Sadly, the tile-polishing elves didn't come in the night to buff the floor and make them all pretty. That would have been much more welcome.
Instead, our basement flooded for the first time in the five years that we've owned this house. Sure, during the summer we run dehumidifiers down cellar to deal with the summer humidity but that's nothing compared to what I saw as I trooped downstairs for a quick look at the morning news on my computer.
There's nothing to wake you up like seeing 2-3 inches of water across virtually your entire basement. A quick visit to the circuit breakers and I minimized the risk that computers or TVs would blow up or that I'd get fried as I sloshed around. (Side note -- thank god we had an entirely new breaker box installed just a week ago and our great electrician kindly labeled all of the circuits! Hurrah!)
An hour later, after I'd moved all the electrical cables and such out of our new indoor swimming pool and had started to relocate the many items that were now doubling as sponges, my wife gets home from the gym.
"Honey," I shout up the stairs. "We've got a problem."
And so our unexpected vacation day began, leading into a seemingly endless struggle with the shop vac, utility pumps (no sump pump here), soaking feet, continuing seepage of more water from a freakishly high water table, and profanity galore. Seriously, I just wanted to chuck it ever now and then and go someplace without a flooded basement. I hear Australia is nice this time of year.
11 and a half hours and I think several hundred gallons of water later, it occurred to me that while I'd taken a few breaks, I hadn't had anything to eat since I woke up that morning. Not good. So my lovely wife dragged me from the house, my stomach in knots about what we'd find when we got home. Dinner was great but I was still thinking about how miserable I was going to be if we returned home to find everything underwater again.
Thankfully, things were no worse and perhaps just a bit better than when we left. And then I started thinking...in the grand scheme of things, it could have been so much worse. Yes, the basement is soaked and we'll be running dehumidifiers and using drying agent from now until Doomsday to get rid of the moisture and avoid mold. However, we didn't lose anything irreplaceable like photos (let's hear it for plastic bins!). Our furniture appears to be fine. Our electronics survived with the exception of the easily replaceable laptop power adapter (that will teach us to leave it lying on the floor by mistake), and neither of us got hurt, electrocuted, soaking wet, or otherwise seriously damaged.
It could have been worse.
We could have been like the guy we heard about today who came home from vacation recently to find 5 and half feet of water in his basement. I can't even imagine how I would have reacted to that.
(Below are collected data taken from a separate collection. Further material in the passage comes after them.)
(** A row is written active, its request may be confirmed, and then its seats are
    reserved: the transaction of a payment. *)
Lemma life_claim (d d2 : Db.t) (id : string) (b b1 : RideBooking.t) (r : Ride.t) :
  Good d -> Db.rideBooking d !! id = Some b -> RideBooking.status b = BookingStatus.PAYMENT_PENDING ->
  same_seats b b1 -> RideBooking.passengerId b1 = RideBooking.passengerId b ->
  RideBooking.status b1 = BookingStatus.DRIVER_PENDING -> is_Some (RideBooking.seatsReservedAt b1) ->
  alone id b1 d -> Confirmed id (put_booking id b1 d) d2 ->
  Db.ride d2 !! RideBooking.rideId b = Some r ->
  let i := seats_input b (Ride.totalSeats r) in
  (Ride.totalSeats r <? heldByOthers d2 (RideBooking.rideId b) (Some id) + RideBooking.seatsBooked b) = false ->
  Life d (reserve_db i (Some id) r d2).
Proof.
  intros G E T S P T1 Hs Al C Er i Lt.
  pose proof (good_seats d G) as I. pose proof S as (_ & S2 & _).
  assert (U : RideBooking.seatsReservedAt b = None).
  { exact (good_pending d G id b E T). }
  assert (Row : exists b2 dm, same_core (put_booking id b2 dm) d2 /\ SeatInv dm /\
            Db.rideBooking dm = Db.rideBooking d /\ same_seats b b2 /\
            RideBooking.passengerId b2 = RideBooking.passengerId b /\ is_Some (RideBooking.seatsReservedAt b2) /\
            (RideBooking.status b2 = BookingStatus.DRIVER_PENDING \/ RideBooking.status b2 = BookingStatus.CONFIRMED)).
  { destruct C as [Co|b0 b2 rid x E0 (S0 & P0 & R0 & T0) Ex Co].
    - exists b1, d. tauto.
    - unfold put_booking in E0. cbn in E0. rewrite lookup_insert_eq in E0. injection E0 as <-.
      exists b2, (d <| Db.ride ::= <[rid := x <| Ride.status := RideStatus.PUBLISHED |>]> |>).
      split; [|split].
      + refine (same_core_trans _ _ _ _ Co). unfold put_booking. repeat split; cbn. apply insert_insert_eq.
      + eapply SeatInv_ride; [exact I | exact Ex | repeat split | reflexivity].
      + split; [reflexivity|]. split; [etrans; eassumption|]. rewrite P0, R0. auto. }
  destruct Row as (b2 & dm & Co & Im & Eb & S' & P' & Hs' & T2).
  assert (A2 : RideBooking.status b2 ∈ ACTIVE_BOOKING_STATUSES)
    by (apply list_elem_of_In; cbn; destruct T2 as [-> | ->]; auto).
  assert (Eb2 : Db.rideBooking d2 = <[id := b2]> (Db.rideBooking d))
    by (destruct Co as (-> & _); cbn; rewrite Eb; reflexivity).
  apply (life_put d _ id b2 G).
  - apply (SeatInv_core (reserve_db i (Some id) r (put_booking id b2 dm)));
      [apply reserve_db_core, Co|].
    apply (SeatInv_claim dm id b b2 r Im); try assumption.
    + rewrite Eb. exact E.
    + destruct Co as (_ & ER & _). rewrite ER in Er. exact Er.
    + rewrite (heldByOthers_core _ _ _ _ Co) in Lt. exact Lt.
  - exact Eb2.
  - destruct T2 as [-> | ->]; discriminate.
  - intros _ _. exact Hs'.
  - intros _ Un. exfalso. exact (unheld_not_active _ Un A2).
  - intros _ _ k b3 N E3 Er3 Ep3. pose proof S' as (_ & S2' & _).
    apply (Al k b3 N E3); congruence.
  - intros b0 E0. rewrite E in E0. injection E0 as <-. split; [|split]; [assumption | assumption|].
    rewrite T. apply (rtc_l _ _ BookingStatus.DRIVER_PENDING); [apply moves_table, list_elem_of_In; cbn; auto|].
    destruct T2 as [-> | ->]; [constructor | apply rtc_once, moves_table, list_elem_of_In; cbn; auto].
  - intros k x Ex. destruct (confirmed_ride id _ d2 C k x Ex) as (x' & Ex' & SR & _).
    unfold reserve_db, put_available, on_range. cbn.
    destruct (decide (k = RideBooking.rideId b)) as [->|N].
    + rewrite lookup_insert_eq. rewrite Er in Ex'. injection Ex' as <-.
      eexists. split; [reflexivity|]. exact SR.
    + rewrite lookup_insert_ne by congruence. eauto.
Qed.

(** A new row without seats. *)
Lemma life_create (d : Db.t) (b : RideBooking.t) :
  Good d -> Db.rideBooking d !! RideBooking.id b = None -> RideBooking.id b <> EmptyString ->
  0 < RideBooking.seatsBooked b -> RideBooking.status b = BookingStatus.PAYMENT_PENDING ->
  RideBooking.seatsReservedAt b = None -> is_Some (Db.ride d !! RideBooking.rideId b) ->
  Life d (put_booking (RideBooking.id b) b d).
Proof.
  intros G E Ne Pos T U R.
  assert (NA : RideBooking.status b ∈ ACTIVE_BOOKING_STATUSES -> False).
  { rewrite T, list_elem_of_In. cbn. intuition discriminate. }
  apply (life_put d _ (RideBooking.id b) b G); try tauto.
  - apply SeatInv_create; try assumption; [apply G | reflexivity].
  - intros _ A. exfalso. apply A. rewrite T. apply list_elem_of_In. cbn. auto.
  - intros b0 E0. congruence.
  - intros k r Er. exists r. split; [exact Er | reflexivity].
Qed.

(** A new row with its seats. *)
Lemma life_book (d : Db.t) (b : RideBooking.t) (r : Ride.t) :
  Good d -> Db.rideBooking d !! RideBooking.id b = None -> RideBooking.id b <> EmptyString ->
  0 < RideBooking.seatsBooked b -> RideBooking.status b = BookingStatus.DRIVER_PENDING ->
  is_Some (RideBooking.seatsReservedAt b) -> Db.ride d !! RideBooking.rideId b = Some r ->
  alone (RideBooking.id b) b d ->
  let i := seats_input b (Ride.totalSeats r) in
  (Ride.totalSeats r <? heldByOthers d (RideBooking.rideId b) None + RideBooking.seatsBooked b) = false ->
  Life d (put_booking (RideBooking.id b) b (reserve_db i None r d)).
Proof.
  intros G E Ne Pos T U R Al i Lt. apply (life_put d _ (RideBooking.id b) b G).
  - apply SeatInv_book; try assumption; [apply G | reflexivity].
  - reflexivity.
  - rewrite T. discriminate.
  - intros _ _. exact U.
  - intros _ Un. exfalso. rewrite T, list_elem_of_In in Un. cbn in Un. intuition discriminate.
  - intros _ _ k b2 N E2 Er Ep A. exact (Al k b2 N E2 Er Ep A).
  - intros b0 E0. congruence.
  - intros k x Ex. unfold reserve_db, put_available, on_range, put_booking. cbn.
    destruct (decide (k = RideBooking.rideId b)) as [->|N].
    + rewrite lookup_insert_eq. rewrite R in Ex. injection Ex as <-. eexists. split; [reflexivity|]. repeat split.
    + rewrite lookup_insert_ne by congruence. exists x. split; [assumption | reflexivity].
Qed.
End invariant.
We could have been like the family here in Bristol who came home after work one day to discover 200 gallons of heating oil filling their basement, the result of a mistaken oil delivery to the wrong house...a house that had an external pipe but no oil tank. Those poor souls were out of their house for 18 months as hazardous waste crews pumped out the oil and then gutted the foundation and surrounding yard as part of the toxic waste cleanup.
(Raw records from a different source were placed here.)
Lemma withdrawable_moves st : st ∈ WITHDRAWABLE_BOOKING_STATUSES -> moves st BookingStatus.CANCELLED.
Proof. rewrite list_elem_of_In. cbn. intros [<-|[<-|[]]]; apply moves_table, list_elem_of_In; cbn; auto. Qed.

(** The cancelling transaction: it throws only when there is nothing to cancel. *)
Lemma cancel_spec (passengerId id reason : string) (percent amount : num) (s : St.t) :
  Good (St.db s) ->
  wp (cancelTransaction passengerId id reason percent amount)
     (fun s' r => match r with
        | Ok b => Life (St.db s) (St.db s') /\ St.fx s' = St.fx s /\
            Db.rideBooking (St.db s) !! id = Some b /\
            Db.rideBooking (St.db s') =
              <[id := cleared (cancelledByPassenger reason percent amount b)]> (Db.rideBooking (St.db s))
        | Err _ => forall b, Db.rideBooking (St.db s) !! id = Some b -> isCancellableBy passengerId b = false
        end) s.
Proof.
  intros G. unfold cancelTransaction, rideOf. wp_query. wp_query; [exact E|].
  wp_query. wp_query; [destruct (inv_ride _ (good_seats _ G) id r E); cbn in E0; congruence|].
  apply andb_prop in P as [_ P]. apply bool_decide_eq_true in P.
  rewrite (proj1 (inv_booking_id _ (good_seats _ G) id r E)).
  wp_query. wp_query; [congruence|]. wp_query. assert (r1 = r) as -> by congruence.
  eapply (wp_release (St.db s) (St.db s)); try eassumption; [apply life_refl, G | | reflexivity |].
  - eapply closes_cancel; [repeat split.. | exact P | exact cancellable_moves].
  - intros s' x L [Ef Eb]. apply wp_ret. split; [exact L|]. split; [exact Ef|]. split; [exact E | exact Eb].
Qed.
We could have been like family members who discovered that their tankless hot water had ruptured, filling their basement not just with water but steaming hot water.
Thankfully, none of those things happened. Instead, we had an extremely crappy day that left us exhausted and frustrated and not yet done (more cleanup tomorrow). However, it's manageable. We've been lucky. It's been a while since we've had a real stinker of a day or a major disaster. Hopefully, we've gotten it out of our system (and our house) and can avoid another for a while. After all, everyone has a terrible, horrible, no good, very bad day now and then, even in Australia.